WHAT YOU SHOULD DO: Given the entries that follow, write out exactly the lines starting at the one containing "the computations and" and ending at the one containing "makes at most three calls;", both ends included, and only those.

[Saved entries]

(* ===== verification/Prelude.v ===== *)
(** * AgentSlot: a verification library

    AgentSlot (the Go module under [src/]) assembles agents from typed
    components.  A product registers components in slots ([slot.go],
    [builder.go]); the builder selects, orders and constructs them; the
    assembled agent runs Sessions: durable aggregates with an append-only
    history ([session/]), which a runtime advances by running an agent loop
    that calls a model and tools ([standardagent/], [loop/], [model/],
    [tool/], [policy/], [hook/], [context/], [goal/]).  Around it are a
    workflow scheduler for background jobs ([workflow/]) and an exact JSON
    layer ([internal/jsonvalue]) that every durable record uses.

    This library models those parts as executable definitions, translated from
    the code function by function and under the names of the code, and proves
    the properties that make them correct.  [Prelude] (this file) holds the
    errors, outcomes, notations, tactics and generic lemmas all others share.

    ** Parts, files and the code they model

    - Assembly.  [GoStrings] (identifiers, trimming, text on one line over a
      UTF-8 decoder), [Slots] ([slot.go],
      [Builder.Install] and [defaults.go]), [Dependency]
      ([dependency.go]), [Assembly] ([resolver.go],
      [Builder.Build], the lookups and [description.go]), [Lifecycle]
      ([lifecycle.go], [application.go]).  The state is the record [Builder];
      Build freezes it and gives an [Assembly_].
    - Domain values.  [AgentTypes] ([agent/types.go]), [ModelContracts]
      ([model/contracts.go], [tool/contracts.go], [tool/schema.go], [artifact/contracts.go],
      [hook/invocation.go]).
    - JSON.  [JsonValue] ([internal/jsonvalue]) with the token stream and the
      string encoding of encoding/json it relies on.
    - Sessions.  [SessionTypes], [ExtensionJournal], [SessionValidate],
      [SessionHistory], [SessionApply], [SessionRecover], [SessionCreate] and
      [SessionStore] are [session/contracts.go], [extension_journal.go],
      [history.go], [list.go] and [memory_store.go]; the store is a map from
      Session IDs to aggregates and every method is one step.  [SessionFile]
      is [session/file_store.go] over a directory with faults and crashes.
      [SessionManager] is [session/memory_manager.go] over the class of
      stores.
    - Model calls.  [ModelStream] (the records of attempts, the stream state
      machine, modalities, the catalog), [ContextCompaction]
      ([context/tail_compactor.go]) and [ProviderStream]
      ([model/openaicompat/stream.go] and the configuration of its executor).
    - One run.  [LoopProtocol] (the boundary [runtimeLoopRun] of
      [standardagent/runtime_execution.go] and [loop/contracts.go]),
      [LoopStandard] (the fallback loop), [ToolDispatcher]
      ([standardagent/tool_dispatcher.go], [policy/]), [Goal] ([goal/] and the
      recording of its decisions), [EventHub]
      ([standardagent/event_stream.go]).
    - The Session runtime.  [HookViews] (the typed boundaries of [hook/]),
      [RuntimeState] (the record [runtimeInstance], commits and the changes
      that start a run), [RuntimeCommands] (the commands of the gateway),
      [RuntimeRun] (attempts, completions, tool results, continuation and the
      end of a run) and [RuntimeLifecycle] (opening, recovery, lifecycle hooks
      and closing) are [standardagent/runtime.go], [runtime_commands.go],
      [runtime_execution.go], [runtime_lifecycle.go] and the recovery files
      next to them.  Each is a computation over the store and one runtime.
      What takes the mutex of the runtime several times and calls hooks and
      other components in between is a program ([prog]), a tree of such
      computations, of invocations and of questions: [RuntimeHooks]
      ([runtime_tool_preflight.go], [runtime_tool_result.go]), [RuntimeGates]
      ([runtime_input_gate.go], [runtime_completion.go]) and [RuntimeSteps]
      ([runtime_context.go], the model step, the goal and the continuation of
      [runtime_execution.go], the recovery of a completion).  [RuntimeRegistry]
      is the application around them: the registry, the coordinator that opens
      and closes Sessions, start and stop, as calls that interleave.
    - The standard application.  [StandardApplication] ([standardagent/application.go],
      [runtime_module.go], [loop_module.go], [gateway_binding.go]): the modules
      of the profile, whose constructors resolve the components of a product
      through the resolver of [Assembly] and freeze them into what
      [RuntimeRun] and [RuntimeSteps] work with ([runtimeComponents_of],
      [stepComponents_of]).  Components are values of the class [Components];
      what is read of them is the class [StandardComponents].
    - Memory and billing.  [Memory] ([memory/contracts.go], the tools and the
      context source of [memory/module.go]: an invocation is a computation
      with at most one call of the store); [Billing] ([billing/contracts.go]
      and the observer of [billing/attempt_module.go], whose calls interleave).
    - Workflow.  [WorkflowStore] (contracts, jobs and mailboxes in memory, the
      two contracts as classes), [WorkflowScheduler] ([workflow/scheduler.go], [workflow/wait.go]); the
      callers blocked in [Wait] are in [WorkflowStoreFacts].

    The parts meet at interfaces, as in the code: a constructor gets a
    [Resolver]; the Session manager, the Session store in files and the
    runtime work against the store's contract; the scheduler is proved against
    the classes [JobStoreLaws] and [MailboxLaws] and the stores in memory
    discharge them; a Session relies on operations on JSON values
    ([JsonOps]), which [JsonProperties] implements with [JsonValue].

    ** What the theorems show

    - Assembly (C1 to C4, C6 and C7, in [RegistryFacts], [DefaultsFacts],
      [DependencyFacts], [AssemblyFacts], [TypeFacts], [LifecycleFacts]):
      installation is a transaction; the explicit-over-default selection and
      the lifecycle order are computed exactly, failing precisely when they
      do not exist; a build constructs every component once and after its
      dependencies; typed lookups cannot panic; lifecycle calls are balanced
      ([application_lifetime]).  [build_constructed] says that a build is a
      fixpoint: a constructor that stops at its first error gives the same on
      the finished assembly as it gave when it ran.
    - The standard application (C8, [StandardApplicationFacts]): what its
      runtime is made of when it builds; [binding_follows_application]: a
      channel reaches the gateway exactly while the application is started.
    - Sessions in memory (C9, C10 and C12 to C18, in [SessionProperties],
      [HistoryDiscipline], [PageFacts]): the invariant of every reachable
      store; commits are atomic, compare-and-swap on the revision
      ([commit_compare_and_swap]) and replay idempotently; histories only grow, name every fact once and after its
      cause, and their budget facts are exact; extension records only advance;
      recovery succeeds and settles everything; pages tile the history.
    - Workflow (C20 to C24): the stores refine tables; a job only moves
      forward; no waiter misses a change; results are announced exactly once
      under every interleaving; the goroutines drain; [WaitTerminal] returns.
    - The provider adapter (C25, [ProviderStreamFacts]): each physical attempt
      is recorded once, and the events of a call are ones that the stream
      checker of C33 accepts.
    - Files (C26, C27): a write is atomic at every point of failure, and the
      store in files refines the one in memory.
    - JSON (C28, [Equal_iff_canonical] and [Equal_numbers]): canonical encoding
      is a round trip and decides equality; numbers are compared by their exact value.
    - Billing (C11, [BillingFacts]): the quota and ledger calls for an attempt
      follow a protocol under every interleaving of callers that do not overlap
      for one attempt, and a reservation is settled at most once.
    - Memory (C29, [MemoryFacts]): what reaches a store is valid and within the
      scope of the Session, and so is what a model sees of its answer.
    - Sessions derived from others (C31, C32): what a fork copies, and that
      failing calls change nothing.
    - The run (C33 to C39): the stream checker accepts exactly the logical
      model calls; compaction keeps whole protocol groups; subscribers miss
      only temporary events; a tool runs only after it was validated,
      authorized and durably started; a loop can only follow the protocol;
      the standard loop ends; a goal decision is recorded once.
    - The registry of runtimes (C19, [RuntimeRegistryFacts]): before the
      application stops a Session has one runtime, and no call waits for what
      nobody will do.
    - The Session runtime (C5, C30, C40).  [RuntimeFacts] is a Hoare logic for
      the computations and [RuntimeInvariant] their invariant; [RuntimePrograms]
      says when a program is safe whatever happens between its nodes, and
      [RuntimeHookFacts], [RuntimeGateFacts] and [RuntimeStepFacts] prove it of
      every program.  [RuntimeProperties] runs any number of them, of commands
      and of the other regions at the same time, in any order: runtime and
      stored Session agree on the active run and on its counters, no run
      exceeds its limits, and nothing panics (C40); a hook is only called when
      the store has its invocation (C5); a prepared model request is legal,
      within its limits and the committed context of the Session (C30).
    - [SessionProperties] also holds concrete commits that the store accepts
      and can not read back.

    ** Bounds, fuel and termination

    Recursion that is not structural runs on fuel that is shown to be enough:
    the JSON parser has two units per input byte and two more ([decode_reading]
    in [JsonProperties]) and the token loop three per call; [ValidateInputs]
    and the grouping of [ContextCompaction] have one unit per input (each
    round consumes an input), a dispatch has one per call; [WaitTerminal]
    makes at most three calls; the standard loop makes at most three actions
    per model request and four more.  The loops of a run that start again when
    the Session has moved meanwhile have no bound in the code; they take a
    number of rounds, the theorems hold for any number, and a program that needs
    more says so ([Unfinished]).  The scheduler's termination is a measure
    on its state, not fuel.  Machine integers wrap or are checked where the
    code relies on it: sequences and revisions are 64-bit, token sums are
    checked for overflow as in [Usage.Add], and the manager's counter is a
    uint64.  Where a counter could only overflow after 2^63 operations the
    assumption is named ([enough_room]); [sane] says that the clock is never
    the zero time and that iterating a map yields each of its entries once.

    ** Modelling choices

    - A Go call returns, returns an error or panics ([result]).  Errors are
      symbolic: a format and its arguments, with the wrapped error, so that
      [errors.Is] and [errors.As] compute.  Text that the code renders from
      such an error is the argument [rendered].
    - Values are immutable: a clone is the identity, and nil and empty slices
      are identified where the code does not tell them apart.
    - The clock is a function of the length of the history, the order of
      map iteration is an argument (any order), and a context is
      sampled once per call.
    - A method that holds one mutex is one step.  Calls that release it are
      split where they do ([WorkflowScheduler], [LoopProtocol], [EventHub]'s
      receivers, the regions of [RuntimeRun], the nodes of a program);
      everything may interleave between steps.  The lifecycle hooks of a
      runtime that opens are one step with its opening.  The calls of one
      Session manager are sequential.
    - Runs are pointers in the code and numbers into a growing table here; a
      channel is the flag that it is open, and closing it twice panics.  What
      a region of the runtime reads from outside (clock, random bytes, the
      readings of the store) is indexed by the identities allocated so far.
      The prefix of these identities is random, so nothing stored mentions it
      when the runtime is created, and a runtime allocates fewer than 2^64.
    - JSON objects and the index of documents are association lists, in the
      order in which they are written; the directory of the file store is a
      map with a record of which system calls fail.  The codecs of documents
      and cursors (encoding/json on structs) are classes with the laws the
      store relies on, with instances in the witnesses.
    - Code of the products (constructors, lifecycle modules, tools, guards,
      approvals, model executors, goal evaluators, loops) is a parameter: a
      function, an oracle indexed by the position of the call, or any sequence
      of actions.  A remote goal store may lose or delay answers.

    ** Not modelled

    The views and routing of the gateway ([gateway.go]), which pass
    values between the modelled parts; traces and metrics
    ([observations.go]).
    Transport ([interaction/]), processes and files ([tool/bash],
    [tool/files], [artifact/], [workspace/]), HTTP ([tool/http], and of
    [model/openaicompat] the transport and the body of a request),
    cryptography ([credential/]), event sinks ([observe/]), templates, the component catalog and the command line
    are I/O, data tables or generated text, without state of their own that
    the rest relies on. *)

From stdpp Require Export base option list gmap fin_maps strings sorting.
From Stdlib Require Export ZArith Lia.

OUTPUT OF THE TASK:
      the computations and [RuntimeInvariant] their invariant; [RuntimePrograms]
      says when a program is safe whatever happens between its nodes, and
      [RuntimeHookFacts], [RuntimeGateFacts] and [RuntimeStepFacts] prove it of
      every program.  [RuntimeProperties] runs any number of them, of commands
      and of the other regions at the same time, in any order: runtime and
      stored Session agree on the active run and on its counters, no run
      exceeds its limits, and nothing panics (C40); a hook is only called when
      the store has its invocation (C5); a prepared model request is legal,
      within its limits and the committed context of the Session (C30).
    - [SessionProperties] also holds concrete commits that the store accepts
      and can not read back.

    ** Bounds, fuel and termination

    Recursion that is not structural runs on fuel that is shown to be enough:
    the JSON parser has two units per input byte and two more ([decode_reading]
    in [JsonProperties]) and the token loop three per call; [ValidateInputs]
    and the grouping of [ContextCompaction] have one unit per input (each
    round consumes an input), a dispatch has one per call; [WaitTerminal]
    makes at most three calls; the standard loop makes at most three actions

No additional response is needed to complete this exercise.